*WHAT YOU WILL DO:* From the line with "else object_loop (S" through the line with "error p UnexpectedEnd", repeat the entries verbatim, both end lines included, and add nothing.

Items listed in a dataset:

(** The minimum of a total order does not depend on the order of the list. *)
Lemma min_by_perm {A} (f : A → A → comparison) `{!TotalOrder f} l1 l2 :
  l1 ≡ₚ l2 → min_by f l1 = min_by f l2.
Proof.
  intros Hp. destruct (min_by f l1) as [m1|] eqn:H1, (min_by f l2) as [m2|] eqn:H2.
  - apply min_by_Some in H1 as [Hin1 Hle1]; [|apply _].
    apply min_by_Some in H2 as [Hin2 Hle2]; [|apply _]. f_equal.
    apply (total_order_eq f), cmp_le_antisym_eq; [apply _|..].
    + apply Hle1. by rewrite Hp.
    + apply Hle2. by rewrite <-Hp.
  - destruct l2; [|done]. apply Permutation_nil_r in Hp as ->. done.
  - destruct l1; [|done]. apply Permutation_nil in Hp as ->. done.
  - done.
Qed.

(** ** Instances of the order classes *)

Section Chains.
Context {A : Type} (f : A → A → comparison) `{!Comparator f}.

Lemma cmp_lt_le_trans x y z : f x y = Lt → cmp_le f y z → f x z = Lt.
Proof.
  intros Hxy Hyz. assert (cmp_le f x z) as Hxz.
  { eapply (comparator_trans f); [|exact Hyz]. unfold cmp_le; congruence. }
  destruct (f x z) eqn:E; [|done|done]. exfalso.
  assert (cmp_le f z x) as Hzx.
  { unfold cmp_le. by rewrite (comparator_antisym f x z), E. }
  pose proof (comparator_trans f _ _ _ Hyz Hzx) as Hyx. apply Hyx.
  by rewrite (comparator_antisym f x y), Hxy.
Qed.

Lemma cmp_le_lt_trans x y z : cmp_le f x y → f y z = Lt → f x z = Lt.
Proof.
  intros Hxy Hyz. destruct (f x z) eqn:E; [|done|].
  1,2: exfalso; assert (cmp_le f z x) as Hzx
    by (unfold cmp_le; by rewrite (comparator_antisym f x z), E);
    pose proof (comparator_trans f _ _ _ Hzx Hxy) as Hzy; apply Hzy;
    by rewrite (comparator_antisym f y z), Hyz.
Qed.
(* ===== verification/Parse.v ===== *)
(** * The strict source parser ([pantheon-core/src/config/parse.rs])

    The parser's state is the byte offset and the bytes from it on.  An error
    carries its offset and, in place of the English sentence, a constructor with
    the sentence's arguments.  The Rust functions recurse and loop without a
    bound; here [value] takes the nesting depth it may still descend and each
    loop the number of iterations it may still run, and [OutOfFuel] is the value
    of a run that exceeds them.  [parse] starts with one more than the length of
    the source, which always suffices (see [parse_outcome]). *)

From Stdlib Require Import ZArith NArith Lia Ascii.
From S2P Require Import Prelude Utf8 Canonical.

Inductive ParseDetail : Type :=
| TrailingContent
| Expected (b : ascii)
| ExpectedWord (w : string)
| UnexpectedEnd
| UnexpectedByte (b : ascii)
| ExpectedDigit
| FractionalNumber
| InvalidUtf8InNumber
| LeadingZeros
| IntegerOutOfRange
| UnterminatedString
| UnterminatedEscape
| UnknownEscape (b : ascii)
| ControlCharacter
| InvalidUtf8InString
| TruncatedUnicodeEscape
| InvalidUtf8InEscape
| InvalidUnicodeEscape
| NotAScalarValue
| ExpectedCommaOrBracket
| ExpectedCommaOrBrace
| DuplicateKey (k : string).

Record ParseError : Type := {
  error_offset : nat;
  error_detail : ParseDetail
}.

(** Why a run of the parser stopped without a value. *)
Inductive Stop : Type :=
| Failed (e : ParseError)
| OutOfFuel.

Record Parser : Type := {
  p_rest : string;   (** [bytes[offset..]] *)
  p_offset : nat
}.

Section Parser.

Definition error {A} (p : Parser) (detail : ParseDetail) : Result A Stop :=
  Err (Failed {| error_offset := p_offset p; error_detail := detail |}).

Definition peek (p : Parser) : option ascii :=
  match p_rest p with
  | EmptyString => None
  | String b _ => Some b
  end.

Fixpoint drop_bytes (n : nat) (s : string) : string :=
  match n, s with
  | O, _ => s
  | S n', String _ s' => drop_bytes n' s'
  | S _, EmptyString => EmptyString
  end.

(** [self.offset += n]. *)
Definition advance (n : nat) (p : Parser) : Parser :=
  {| p_rest := drop_bytes n (p_rest p); p_offset := p_offset p + n |}.

Definition peek_is (b : ascii) (p : Parser) : bool :=
  match peek p with
  | Some b' => Ascii.eqb b' b
  | None => false
  end.

Definition is_whitespace (b : ascii) : bool :=
  Ascii.eqb b " " || Ascii.eqb b "009" || Ascii.eqb b "010" || Ascii.eqb b "013".

Fixpoint skip_bytes (s : string) (offset : nat) : Parser :=
  match s with
  | String b s' =>
      if is_whitespace b then skip_bytes s' (S offset)
      else {| p_rest := s; p_offset := offset |}
  | EmptyString => {| p_rest := s; p_offset := offset |}
  end.

Definition skip_whitespace (p : Parser) : Parser := skip_bytes (p_rest p) (p_offset p).

Definition expect (b : ascii) (p : Parser) : Result Parser Stop :=
  if peek_is b p then Ok (advance 1 p) else error p (Expected b).

Definition literal (word : string) (v : Value) (p : Parser) : Result (Value * Parser) Stop :=
  if starts_with word (p_rest p) then Ok (v, advance (String.length word) p)
  else error p (ExpectedWord word).

(** ** Integers *)

Definition is_digit (b : ascii) : bool := in_range 48 57 b.

(** The longest prefix of digits. *)
Fixpoint take_digits (s : string) : string :=
  match s with
  | String b s' => if is_digit b then String b (take_digits s') else EmptyString
  | EmptyString => EmptyString
  end.

(** [str::parse::<i64>()]: an optional sign, at least one digit, no overflow. *)
Fixpoint digits_value (s : string) (acc : Z) : option Z :=
  match s with
  | EmptyString => Some acc
  | String b s' =>
      if is_digit b then digits_value s' (acc * 10 + (Z.of_N (byte_val b) - 48))%Z
      else None
  end.

Definition unsigned_value (s : string) : option Z :=
  match s with
  | EmptyString => None
  | _ => digits_value s 0%Z
  end.

Definition parse_i64 (s : string) : option Z :=
  let signed :=
    match s with
    | String b s' =>
        if Ascii.eqb b "-" then Z.opp <$> unsigned_value s'
        else if Ascii.eqb b "+" then unsigned_value s'
        else unsigned_value s
    | EmptyString => None
    end in
  match signed with
  | Some z => if in_i64 z then Some z else None
  | None => None
  end.

Definition integer (p : Parser) : Result (Value * Parser) Stop :=
  let negative := peek_is "-" p in
  let p1 := if negative then advance 1 p else p in
  let digits := take_digits (p_rest p1) in
  let p2 := advance (String.length digits) p1 in
  if Nat.eqb (String.length digits) 0 then error p2 ExpectedDigit
  else if peek_is "." p2 || peek_is "e" p2 || peek_is "E" p2 then error p2 FractionalNumber
  else
    let text := if negative then String "-" digits else digits in
    if negb (utf8_valid text) then error p2 InvalidUtf8InNumber
    else
      let unsigned := default text (strip_prefix "-" text) in
      if Nat.ltb 1 (String.length unsigned) && starts_with "0" unsigned
      then error p2 LeadingZeros
      else
        match parse_i64 text with
        | Some z => Ok (Integer z, p2)
        | None => error p2 IntegerOutOfRange
        end.

(** ** Strings *)

Definition hex_digit (b : ascii) : option N :=
  if in_range 48 57 b then Some (byte_val b - 48)%N
  else if in_range 97 102 b then Some (byte_val b - 87)%N
  else if in_range 65 70 b then Some (byte_val b - 55)%N
  else None.

Fixpoint hex_value (s : string) (acc : N) : option N :=
  match s with
  | EmptyString => Some acc
  | String b s' =>
      match hex_digit b with
      | Some d => hex_value s' (acc * 16 + d)%N
      | None => None
      end
  end.

(** [u32::from_str_radix(text, 16)] on four bytes: a leading [+] is accepted,
    an empty digit sequence is not, and four digits cannot overflow. *)
Definition u32_from_hex (text : string) : option N :=
  let digits :=
    match text with
    | String b s => if Ascii.eqb b "+" then s else text
    | EmptyString => EmptyString
    end in
  match digits with
  | EmptyString => None
  | _ => hex_value digits 0%N
  end.

Fixpoint take_bytes (n : nat) (s : string) : string :=
  match n, s with
  | S n', String b s' => String b (take_bytes n' s')
  | _, _ => EmptyString
  end.

Definition unicode_escape (p : Parser) : Result (N * Parser) Stop :=
  if Nat.ltb (String.length (p_rest p)) 4 then error p TruncatedUnicodeEscape
  else
    let hex := take_bytes 4 (p_rest p) in
    if negb (utf8_valid hex) then error p InvalidUtf8InEscape
    else
      match u32_from_hex hex with
      | None => error p InvalidUnicodeEscape
      | Some code =>
          let p' := advance 4 p in
          match char_from_u32 code with
          | Some c => Ok (c, p')
          | None => error p' NotAScalarValue
          end
      end.

(** The character an escape letter other than [u] stands for. *)
Definition short_escape (b : ascii) : option N :=
  if Ascii.eqb b "034" then Some 34%N
  else if Ascii.eqb b "\" then Some 92%N
  else if Ascii.eqb b "/" then Some 47%N
  else if Ascii.eqb b "n" then Some 10%N
  else if Ascii.eqb b "r" then Some 13%N
  else if Ascii.eqb b "t" then Some 9%N
  else if Ascii.eqb b "b" then Some 8%N
  else if Ascii.eqb b "f" then Some 12%N
  else None.

Fixpoint string_loop (fuel : nat) (p : Parser) (out : string) : Result (string * Parser) Stop :=
  match fuel with
  | O => Err OutOfFuel
  | S fuel' =>
    match peek p with
    | None => error p UnterminatedString
    | Some b =>
      if Ascii.eqb b "034" then Ok (out, advance 1 p)
      else if Ascii.eqb b "\" then
        let p1 := advance 1 p in
        match peek p1 with
        | None => error p1 UnterminatedEscape
        | Some escape =>
          let p2 := advance 1 p1 in
          if Ascii.eqb escape "u" then
            let? r := unicode_escape p2 in
            string_loop fuel' r.2 (out +:+ encode_utf8 r.1)
          else
            match short_escape escape with
            | Some c => string_loop fuel' p2 (out +:+ encode_utf8 c)
            | None => error p2 (UnknownEscape escape)
            end
        end
      else if (byte_val b <? 32)%N then error p ControlCharacter
      else if negb (utf8_valid (p_rest p)) then error p InvalidUtf8InString
      else
        let c := match next_char (p_rest p) with
                 | Some (c, _) => c
                 | None => 65533%N
                 end in
        string_loop fuel' (advance (String.length (encode_utf8 c)) p) (out +:+ encode_utf8 c)
    end
  end.

Definition string_ (p : Parser) : Result (string * Parser) Stop :=
  let? p1 := expect "034" p in
  string_loop (S (String.length (p_rest p1))) p1 EmptyString.

(** ** Arrays, objects and values *)

Section Loops.
Variable value : Parser → Result (Value * Parser) Stop.

Fixpoint array_loop (fuel : nat) (p : Parser) (values : list Value) : Result (Value * Parser) Stop :=
  match fuel with
  | O => Err OutOfFuel
  | S fuel' =>
    let? r := value (skip_whitespace p) in
    let values' := values ++ [r.1] in
    let p' := skip_whitespace r.2 in
    if peek_is "," p' then array_loop fuel' (advance 1 p') values'
    else if peek_is "]" p' then Ok (Array values', advance 1 p')
    else error p' ExpectedCommaOrBracket
  end.

Definition array (p : Parser) : Result (Value * Parser) Stop :=
  let? p1 := expect "[" p in
  let p2 := skip_whitespace p1 in
  if peek_is "]" p2 then Ok (Array [], advance 1 p2)
  else array_loop (S (String.length (p_rest p2))) p2 [].

Fixpoint object_loop (fuel : nat) (p : Parser) (entries : list (string * Value)) :
    Result (Value * Parser) Stop :=
  match fuel with
  | O => Err OutOfFuel
  | S fuel' =>
    let p1 := skip_whitespace p in
    let? k := string_ p1 in
    match bt_get k.1 entries with
    | Some _ => error p1 (DuplicateKey k.1)
    | None =>
      let? p2 := expect ":" (skip_whitespace k.2) in
      let? v := value (skip_whitespace p2) in
      let entries' := bt_insert k.1 v.1 entries in
      let p' := skip_whitespace v.2 in
      if peek_is "," p' then object_loop fuel' (advance 1 p') entries'
      else if peek_is "}" p' then Ok (Object entries', advance 1 p')
      else error p' ExpectedCommaOrBrace
    end
  end.

Definition object_ (p : Parser) : Result (Value * Parser) Stop :=
  let? p1 := expect "{" p in
  let p2 := skip_whitespace p1 in
  if peek_is "}" p2 then Ok (Object [], advance 1 p2)
  else object_loop (S (String.length (p_rest p2))) p2 [].
End Loops.

Fixpoint value (fuel : nat) (p : Parser) : Result (Value * Parser) Stop :=
  match fuel with
  | O => Err OutOfFuel
  | S fuel' =>
    match peek p with
    | None => error p UnexpectedEnd
    | Some b =>
      if Ascii.eqb b "n" then literal "null" Null p
      else if Ascii.eqb b "t" then literal "true" (Bool true) p
      else if Ascii.eqb b "f" then literal "false" (Bool false) p
      else if Ascii.eqb b "034" then let? r := string_ p in Ok (Str r.1, r.2)
      else if Ascii.eqb b "[" then array (value fuel') p
      else if Ascii.eqb b "{" then object_ (value fuel') p
      else if Ascii.eqb b "-" || is_digit b then integer p
      else error p (UnexpectedByte b)
    end
  end.

(** [parse]. *)
Definition parse (source : string) : Result Value Stop :=
  let p := skip_whitespace {| p_rest := source; p_offset := 0 |} in
  let? r := value (S (String.length source)) p in
  let p' := skip_whitespace r.2 in
  match p_rest p' with
  | EmptyString => Ok r.1
  | _ => error p' TrailingContent
  end.
End Parser.

Example parse_sample :
  parse (to_canonical_bytes (object [("b", Array [Integer (-12); Null]); ("a", Str "x\")]))
  = Ok (object [("a", Str "x\"); ("b", Array [Integer (-12); Null])]).
Proof. vm_compute. reflexivity. Qed.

*RESULT OF THIS EXERCISE:*
  else object_loop (S (String.length (p_rest p2))) p2 [].
End Loops.

Fixpoint value (fuel : nat) (p : Parser) : Result (Value * Parser) Stop :=
  match fuel with
  | O => Err OutOfFuel
  | S fuel' =>
    match peek p with
    | None => error p UnexpectedEnd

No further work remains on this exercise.